* EXTRACTED RECORDS *
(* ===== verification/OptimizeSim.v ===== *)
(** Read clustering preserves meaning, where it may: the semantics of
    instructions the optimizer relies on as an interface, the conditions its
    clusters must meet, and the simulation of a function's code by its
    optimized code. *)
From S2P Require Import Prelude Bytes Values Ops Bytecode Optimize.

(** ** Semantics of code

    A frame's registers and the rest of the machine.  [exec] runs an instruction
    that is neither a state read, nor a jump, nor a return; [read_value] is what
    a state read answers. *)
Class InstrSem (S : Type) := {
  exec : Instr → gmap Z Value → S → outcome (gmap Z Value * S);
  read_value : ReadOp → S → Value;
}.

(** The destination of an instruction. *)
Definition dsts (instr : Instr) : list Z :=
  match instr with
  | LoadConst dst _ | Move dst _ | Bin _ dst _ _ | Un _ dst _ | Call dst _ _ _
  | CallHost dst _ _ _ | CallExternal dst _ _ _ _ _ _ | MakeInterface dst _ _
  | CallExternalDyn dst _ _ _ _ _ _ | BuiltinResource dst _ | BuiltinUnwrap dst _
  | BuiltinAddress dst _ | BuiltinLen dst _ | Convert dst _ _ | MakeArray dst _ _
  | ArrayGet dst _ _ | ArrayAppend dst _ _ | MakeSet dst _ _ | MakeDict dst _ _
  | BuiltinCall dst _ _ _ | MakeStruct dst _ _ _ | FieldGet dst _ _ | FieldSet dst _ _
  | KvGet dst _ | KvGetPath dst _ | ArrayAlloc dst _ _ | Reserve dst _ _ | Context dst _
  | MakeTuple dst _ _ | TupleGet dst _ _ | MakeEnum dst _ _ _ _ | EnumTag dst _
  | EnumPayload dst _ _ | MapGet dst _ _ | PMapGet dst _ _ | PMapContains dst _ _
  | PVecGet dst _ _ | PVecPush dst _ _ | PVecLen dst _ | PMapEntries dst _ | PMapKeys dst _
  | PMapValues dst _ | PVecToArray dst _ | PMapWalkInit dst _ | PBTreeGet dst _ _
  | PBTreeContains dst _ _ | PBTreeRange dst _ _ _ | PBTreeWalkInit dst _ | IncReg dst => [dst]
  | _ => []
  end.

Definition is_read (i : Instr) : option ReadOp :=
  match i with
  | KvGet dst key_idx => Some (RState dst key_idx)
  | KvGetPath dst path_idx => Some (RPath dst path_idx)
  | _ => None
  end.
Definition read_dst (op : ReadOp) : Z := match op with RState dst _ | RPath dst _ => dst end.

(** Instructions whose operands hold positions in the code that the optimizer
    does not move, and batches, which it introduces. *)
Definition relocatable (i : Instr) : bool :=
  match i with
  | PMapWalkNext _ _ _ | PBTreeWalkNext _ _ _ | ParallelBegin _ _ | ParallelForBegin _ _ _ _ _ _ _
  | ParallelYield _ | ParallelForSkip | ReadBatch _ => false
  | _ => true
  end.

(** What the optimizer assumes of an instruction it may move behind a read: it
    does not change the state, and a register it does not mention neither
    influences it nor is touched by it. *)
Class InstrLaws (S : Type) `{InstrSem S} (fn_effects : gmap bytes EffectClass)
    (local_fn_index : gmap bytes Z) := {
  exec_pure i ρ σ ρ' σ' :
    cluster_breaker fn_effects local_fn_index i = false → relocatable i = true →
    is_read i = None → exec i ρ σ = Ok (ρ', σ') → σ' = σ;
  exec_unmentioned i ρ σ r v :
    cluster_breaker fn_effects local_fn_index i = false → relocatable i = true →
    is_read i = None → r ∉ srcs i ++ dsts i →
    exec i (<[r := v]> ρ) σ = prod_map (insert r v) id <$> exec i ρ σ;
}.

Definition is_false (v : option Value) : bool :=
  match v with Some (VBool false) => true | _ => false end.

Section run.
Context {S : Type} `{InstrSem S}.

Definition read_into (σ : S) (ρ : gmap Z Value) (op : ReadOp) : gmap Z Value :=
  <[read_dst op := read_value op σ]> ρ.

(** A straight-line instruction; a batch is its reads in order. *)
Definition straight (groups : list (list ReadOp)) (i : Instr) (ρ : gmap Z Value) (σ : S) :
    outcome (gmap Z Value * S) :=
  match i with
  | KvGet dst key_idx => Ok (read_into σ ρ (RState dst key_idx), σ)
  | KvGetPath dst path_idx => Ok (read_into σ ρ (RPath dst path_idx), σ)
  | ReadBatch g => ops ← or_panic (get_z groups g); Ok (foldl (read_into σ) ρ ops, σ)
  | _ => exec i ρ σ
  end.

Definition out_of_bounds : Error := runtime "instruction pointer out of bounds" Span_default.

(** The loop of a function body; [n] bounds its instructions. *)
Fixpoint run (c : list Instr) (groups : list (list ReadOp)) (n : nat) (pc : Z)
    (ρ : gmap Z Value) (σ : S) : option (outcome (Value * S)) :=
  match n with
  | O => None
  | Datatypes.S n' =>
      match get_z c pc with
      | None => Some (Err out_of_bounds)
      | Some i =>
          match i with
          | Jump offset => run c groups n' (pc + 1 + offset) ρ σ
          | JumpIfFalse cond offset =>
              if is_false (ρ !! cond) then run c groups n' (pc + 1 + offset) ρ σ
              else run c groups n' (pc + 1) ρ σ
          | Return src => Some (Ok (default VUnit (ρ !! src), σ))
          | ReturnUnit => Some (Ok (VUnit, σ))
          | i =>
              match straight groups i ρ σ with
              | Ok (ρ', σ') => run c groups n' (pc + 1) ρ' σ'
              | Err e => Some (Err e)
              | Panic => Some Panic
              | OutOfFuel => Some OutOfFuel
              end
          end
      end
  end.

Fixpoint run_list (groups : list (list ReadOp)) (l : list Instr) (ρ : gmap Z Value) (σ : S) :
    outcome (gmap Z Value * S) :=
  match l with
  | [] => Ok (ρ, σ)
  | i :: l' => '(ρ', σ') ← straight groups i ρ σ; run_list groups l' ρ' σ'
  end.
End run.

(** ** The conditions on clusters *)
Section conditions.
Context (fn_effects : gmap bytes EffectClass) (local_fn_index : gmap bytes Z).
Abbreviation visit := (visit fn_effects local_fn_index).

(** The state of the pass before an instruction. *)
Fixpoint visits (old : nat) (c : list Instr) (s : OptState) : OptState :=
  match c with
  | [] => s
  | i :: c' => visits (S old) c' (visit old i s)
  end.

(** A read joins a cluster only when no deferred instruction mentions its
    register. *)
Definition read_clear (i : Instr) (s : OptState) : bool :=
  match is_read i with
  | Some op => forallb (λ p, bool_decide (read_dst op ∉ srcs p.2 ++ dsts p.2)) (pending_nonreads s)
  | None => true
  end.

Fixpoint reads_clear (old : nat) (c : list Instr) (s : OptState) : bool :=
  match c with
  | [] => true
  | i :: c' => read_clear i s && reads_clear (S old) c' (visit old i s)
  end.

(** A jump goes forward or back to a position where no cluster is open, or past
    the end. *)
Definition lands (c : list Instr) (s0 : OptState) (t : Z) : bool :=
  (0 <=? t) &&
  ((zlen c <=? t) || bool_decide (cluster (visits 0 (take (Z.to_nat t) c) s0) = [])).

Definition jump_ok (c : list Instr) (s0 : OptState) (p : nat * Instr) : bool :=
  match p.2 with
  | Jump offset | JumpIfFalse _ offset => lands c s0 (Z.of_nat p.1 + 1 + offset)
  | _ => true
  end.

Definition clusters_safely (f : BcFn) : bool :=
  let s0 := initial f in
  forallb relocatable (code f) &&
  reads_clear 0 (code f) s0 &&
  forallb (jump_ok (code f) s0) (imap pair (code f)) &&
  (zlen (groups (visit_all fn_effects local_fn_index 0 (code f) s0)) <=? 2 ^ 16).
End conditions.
--
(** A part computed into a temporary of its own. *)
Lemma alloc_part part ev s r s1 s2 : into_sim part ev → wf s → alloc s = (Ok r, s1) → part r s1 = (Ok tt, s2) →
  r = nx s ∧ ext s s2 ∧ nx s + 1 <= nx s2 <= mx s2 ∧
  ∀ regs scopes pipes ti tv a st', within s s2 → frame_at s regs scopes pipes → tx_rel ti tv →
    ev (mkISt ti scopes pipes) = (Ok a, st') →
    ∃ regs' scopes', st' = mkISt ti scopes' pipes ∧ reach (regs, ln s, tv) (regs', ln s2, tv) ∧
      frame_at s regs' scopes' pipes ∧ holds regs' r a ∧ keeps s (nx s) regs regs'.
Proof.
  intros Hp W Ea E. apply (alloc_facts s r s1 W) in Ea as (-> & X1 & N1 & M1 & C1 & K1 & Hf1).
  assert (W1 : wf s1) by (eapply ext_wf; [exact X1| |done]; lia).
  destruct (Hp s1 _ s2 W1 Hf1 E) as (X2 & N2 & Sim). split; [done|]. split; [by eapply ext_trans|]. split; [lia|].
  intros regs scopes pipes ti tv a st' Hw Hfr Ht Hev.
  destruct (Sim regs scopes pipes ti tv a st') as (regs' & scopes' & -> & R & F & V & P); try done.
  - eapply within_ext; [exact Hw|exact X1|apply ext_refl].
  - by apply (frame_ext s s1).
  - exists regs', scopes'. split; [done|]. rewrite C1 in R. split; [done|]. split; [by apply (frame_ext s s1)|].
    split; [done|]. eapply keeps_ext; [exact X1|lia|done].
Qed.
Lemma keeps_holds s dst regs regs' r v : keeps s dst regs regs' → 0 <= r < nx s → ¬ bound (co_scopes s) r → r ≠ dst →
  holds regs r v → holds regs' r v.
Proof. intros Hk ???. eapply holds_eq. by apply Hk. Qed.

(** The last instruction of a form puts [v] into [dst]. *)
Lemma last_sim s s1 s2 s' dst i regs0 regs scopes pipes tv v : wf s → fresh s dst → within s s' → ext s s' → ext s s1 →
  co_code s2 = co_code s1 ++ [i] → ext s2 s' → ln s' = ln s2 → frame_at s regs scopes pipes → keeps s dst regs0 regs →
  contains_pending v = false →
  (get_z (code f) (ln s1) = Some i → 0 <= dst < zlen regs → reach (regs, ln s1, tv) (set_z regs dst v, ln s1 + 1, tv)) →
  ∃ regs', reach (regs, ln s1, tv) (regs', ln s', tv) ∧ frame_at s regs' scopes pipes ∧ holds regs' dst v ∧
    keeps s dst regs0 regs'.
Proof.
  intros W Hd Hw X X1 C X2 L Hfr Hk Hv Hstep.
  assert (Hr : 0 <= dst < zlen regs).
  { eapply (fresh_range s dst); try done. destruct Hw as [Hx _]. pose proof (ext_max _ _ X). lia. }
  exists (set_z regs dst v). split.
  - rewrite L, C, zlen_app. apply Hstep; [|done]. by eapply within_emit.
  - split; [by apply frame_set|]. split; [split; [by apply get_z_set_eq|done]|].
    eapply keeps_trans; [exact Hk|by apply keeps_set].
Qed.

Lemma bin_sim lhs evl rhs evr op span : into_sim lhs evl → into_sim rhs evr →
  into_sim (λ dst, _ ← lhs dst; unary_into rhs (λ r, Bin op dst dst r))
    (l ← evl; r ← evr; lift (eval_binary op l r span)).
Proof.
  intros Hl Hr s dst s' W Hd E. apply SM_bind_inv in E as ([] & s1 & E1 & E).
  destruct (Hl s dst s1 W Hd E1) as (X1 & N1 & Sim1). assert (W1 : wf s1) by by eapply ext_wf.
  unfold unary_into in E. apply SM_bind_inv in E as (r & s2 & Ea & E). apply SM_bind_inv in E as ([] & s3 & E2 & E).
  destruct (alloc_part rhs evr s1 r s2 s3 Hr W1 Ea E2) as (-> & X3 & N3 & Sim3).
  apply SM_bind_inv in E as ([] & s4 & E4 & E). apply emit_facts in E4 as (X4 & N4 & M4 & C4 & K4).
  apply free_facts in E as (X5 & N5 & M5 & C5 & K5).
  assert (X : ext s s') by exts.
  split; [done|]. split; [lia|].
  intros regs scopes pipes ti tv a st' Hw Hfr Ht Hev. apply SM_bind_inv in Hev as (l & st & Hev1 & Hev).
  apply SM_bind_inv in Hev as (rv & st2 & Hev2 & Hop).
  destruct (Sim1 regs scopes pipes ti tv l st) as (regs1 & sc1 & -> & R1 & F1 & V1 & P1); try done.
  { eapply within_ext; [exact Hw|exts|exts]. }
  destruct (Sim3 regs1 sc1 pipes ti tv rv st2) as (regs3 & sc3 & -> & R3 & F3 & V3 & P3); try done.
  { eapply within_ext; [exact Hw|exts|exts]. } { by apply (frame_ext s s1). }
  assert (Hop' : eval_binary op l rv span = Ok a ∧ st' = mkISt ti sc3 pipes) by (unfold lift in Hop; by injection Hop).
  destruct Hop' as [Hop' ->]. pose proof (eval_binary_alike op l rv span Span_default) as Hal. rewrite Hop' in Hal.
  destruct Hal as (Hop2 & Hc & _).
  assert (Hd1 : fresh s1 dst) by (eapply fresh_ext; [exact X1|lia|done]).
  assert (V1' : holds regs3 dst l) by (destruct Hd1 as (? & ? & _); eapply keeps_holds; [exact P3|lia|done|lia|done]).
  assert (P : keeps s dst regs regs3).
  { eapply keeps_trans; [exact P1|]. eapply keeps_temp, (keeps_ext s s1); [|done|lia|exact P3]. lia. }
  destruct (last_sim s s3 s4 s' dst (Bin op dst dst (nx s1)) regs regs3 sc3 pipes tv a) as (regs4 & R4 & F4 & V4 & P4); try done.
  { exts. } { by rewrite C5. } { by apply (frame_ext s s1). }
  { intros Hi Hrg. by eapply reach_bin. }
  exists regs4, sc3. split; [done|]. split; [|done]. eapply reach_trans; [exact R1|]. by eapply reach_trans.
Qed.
...
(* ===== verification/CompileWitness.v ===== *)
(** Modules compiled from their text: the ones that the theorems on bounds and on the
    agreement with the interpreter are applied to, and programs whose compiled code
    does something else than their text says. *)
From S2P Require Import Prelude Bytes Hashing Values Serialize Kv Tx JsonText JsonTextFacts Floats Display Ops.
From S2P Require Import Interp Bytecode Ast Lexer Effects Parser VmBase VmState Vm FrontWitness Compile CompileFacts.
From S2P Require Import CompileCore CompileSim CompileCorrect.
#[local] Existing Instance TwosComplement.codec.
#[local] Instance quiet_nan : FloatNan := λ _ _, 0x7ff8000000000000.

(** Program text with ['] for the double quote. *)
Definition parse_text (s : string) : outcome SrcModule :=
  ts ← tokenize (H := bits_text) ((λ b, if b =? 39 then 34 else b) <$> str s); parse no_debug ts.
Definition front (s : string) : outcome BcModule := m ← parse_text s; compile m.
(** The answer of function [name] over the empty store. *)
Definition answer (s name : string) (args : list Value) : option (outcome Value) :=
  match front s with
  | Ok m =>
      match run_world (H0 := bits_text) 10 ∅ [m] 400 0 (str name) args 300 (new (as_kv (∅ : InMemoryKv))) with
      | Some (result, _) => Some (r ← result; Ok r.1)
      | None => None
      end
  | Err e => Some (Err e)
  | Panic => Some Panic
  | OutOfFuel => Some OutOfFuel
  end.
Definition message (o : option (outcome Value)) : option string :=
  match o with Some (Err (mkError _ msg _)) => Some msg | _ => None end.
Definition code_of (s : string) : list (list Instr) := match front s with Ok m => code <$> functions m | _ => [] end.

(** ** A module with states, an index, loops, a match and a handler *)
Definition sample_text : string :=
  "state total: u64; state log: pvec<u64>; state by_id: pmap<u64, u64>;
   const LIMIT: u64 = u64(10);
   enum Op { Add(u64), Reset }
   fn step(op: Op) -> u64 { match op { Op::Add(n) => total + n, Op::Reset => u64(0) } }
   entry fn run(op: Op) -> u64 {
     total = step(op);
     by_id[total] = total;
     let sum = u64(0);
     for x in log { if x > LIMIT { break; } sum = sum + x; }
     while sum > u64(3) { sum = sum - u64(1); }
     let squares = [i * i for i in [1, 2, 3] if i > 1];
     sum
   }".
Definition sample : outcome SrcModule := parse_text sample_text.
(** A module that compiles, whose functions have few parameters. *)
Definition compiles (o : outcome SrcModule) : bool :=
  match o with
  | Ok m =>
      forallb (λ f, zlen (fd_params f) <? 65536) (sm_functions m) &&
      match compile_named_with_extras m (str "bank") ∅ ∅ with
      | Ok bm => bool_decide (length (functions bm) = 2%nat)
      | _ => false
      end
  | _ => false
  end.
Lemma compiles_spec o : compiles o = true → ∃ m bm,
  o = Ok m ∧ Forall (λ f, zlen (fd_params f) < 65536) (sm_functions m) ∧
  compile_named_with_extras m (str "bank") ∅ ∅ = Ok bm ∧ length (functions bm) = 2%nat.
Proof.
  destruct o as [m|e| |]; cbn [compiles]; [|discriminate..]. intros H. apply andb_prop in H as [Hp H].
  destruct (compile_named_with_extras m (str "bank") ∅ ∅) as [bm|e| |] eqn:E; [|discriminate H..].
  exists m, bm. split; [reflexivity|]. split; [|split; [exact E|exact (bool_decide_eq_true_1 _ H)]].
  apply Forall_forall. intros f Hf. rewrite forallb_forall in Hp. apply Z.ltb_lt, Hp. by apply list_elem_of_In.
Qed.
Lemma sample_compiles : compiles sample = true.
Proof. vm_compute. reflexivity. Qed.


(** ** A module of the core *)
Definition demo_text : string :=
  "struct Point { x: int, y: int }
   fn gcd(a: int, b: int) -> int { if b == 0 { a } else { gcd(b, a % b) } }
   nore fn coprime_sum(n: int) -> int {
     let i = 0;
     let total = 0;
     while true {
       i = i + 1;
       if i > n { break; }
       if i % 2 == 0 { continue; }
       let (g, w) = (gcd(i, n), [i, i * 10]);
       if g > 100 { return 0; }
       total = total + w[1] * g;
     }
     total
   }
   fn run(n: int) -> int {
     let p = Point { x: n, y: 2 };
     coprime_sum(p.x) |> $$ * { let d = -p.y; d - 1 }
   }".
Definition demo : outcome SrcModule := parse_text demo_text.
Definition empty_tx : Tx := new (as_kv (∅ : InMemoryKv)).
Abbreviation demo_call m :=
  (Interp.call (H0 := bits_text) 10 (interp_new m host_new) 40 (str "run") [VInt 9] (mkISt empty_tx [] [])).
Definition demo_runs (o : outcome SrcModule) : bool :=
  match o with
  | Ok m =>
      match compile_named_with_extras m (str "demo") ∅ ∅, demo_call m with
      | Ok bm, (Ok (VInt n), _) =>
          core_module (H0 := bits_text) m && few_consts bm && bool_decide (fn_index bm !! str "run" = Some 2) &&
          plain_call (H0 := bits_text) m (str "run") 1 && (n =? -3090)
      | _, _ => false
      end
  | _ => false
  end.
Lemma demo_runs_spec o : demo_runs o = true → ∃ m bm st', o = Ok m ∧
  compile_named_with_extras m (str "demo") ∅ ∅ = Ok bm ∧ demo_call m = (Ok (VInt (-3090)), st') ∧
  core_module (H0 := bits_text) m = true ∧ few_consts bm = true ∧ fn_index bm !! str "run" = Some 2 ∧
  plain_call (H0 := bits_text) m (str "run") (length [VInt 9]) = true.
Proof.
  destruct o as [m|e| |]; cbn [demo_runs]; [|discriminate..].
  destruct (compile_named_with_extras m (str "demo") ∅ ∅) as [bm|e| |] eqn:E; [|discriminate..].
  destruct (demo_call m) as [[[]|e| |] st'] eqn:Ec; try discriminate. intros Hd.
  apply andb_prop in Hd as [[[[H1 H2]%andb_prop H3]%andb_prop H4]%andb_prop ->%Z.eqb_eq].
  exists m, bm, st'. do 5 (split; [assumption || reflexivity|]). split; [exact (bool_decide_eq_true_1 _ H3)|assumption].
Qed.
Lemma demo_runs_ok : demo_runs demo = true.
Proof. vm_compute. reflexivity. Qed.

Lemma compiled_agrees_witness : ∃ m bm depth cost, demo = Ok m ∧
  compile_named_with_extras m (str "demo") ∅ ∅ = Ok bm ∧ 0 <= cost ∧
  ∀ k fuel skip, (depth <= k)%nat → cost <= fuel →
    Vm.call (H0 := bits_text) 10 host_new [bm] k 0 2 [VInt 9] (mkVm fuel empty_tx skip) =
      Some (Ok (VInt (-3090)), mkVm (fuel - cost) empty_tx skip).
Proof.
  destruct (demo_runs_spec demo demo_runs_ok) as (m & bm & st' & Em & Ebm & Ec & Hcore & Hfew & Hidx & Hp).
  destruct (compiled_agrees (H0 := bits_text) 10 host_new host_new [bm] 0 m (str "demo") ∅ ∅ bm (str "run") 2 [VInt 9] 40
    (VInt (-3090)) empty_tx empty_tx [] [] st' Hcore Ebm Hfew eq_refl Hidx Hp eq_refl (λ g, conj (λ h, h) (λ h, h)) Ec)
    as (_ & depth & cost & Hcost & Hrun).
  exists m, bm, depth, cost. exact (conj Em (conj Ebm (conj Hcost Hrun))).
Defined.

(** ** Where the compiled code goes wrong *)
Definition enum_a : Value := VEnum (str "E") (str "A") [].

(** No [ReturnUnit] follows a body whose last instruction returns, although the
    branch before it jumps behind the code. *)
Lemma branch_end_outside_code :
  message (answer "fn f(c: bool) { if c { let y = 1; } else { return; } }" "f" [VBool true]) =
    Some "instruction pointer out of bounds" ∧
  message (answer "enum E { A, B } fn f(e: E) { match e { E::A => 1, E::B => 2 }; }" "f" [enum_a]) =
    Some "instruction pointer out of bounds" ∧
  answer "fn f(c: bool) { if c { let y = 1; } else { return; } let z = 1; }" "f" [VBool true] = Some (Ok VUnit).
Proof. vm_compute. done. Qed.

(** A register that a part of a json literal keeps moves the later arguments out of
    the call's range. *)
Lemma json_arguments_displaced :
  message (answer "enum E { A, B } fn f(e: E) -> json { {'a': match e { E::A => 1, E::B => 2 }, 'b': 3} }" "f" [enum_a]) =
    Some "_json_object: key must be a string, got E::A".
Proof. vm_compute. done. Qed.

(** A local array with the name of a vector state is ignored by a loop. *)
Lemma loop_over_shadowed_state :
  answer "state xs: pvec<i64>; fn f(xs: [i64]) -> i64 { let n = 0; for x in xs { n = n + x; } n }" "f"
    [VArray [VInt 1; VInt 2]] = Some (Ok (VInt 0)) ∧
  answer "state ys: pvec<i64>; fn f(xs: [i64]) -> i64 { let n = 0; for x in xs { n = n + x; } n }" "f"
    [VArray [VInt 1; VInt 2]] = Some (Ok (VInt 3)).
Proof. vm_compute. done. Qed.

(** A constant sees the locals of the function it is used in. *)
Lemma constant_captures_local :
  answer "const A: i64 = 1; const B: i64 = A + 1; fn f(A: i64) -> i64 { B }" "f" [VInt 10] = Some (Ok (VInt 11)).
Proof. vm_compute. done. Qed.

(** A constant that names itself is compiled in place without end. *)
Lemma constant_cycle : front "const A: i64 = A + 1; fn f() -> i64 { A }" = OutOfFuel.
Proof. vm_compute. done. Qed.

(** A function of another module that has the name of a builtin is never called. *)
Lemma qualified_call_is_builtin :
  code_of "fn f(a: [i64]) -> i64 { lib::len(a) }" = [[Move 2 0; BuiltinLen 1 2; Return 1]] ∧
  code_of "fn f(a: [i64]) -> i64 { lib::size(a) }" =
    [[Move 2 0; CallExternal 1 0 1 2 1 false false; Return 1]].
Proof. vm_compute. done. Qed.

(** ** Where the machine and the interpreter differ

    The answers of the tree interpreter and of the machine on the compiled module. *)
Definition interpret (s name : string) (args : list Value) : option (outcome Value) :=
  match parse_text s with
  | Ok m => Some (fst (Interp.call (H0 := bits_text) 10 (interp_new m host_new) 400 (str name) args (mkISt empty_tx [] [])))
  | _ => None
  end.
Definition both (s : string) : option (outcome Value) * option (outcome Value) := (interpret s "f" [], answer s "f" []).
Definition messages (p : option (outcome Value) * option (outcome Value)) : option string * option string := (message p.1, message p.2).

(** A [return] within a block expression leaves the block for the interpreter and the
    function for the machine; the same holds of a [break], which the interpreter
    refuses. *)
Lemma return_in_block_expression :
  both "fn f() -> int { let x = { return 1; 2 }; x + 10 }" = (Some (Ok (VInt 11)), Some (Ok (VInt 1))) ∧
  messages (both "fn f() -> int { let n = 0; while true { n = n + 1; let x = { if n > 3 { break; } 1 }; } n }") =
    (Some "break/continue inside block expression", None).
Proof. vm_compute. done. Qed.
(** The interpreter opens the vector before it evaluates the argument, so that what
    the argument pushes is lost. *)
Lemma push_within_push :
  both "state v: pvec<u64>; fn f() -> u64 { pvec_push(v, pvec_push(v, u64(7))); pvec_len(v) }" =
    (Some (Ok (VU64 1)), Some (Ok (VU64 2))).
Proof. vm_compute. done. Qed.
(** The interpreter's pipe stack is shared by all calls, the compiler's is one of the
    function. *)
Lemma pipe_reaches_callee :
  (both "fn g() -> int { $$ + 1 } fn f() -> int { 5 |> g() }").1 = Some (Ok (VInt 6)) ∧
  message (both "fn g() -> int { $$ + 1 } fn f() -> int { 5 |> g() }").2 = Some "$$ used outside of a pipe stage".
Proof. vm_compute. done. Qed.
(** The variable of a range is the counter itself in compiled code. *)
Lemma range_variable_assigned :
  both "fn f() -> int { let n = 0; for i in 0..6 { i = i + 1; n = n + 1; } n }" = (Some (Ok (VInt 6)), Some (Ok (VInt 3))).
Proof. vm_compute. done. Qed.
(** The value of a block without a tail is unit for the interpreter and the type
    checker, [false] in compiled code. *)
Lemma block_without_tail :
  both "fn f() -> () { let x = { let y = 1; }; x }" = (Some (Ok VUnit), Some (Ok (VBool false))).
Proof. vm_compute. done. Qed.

* YOUR ASSIGNMENT *
Read through the entries, then copy every line where the string "InstrSem" is found.

* TASK ANSWER *
Class InstrSem (S : Type) := {
Class InstrLaws (S : Type) `{InstrSem S} (fn_effects : gmap bytes EffectClass)
Context {S : Type} `{InstrSem S}.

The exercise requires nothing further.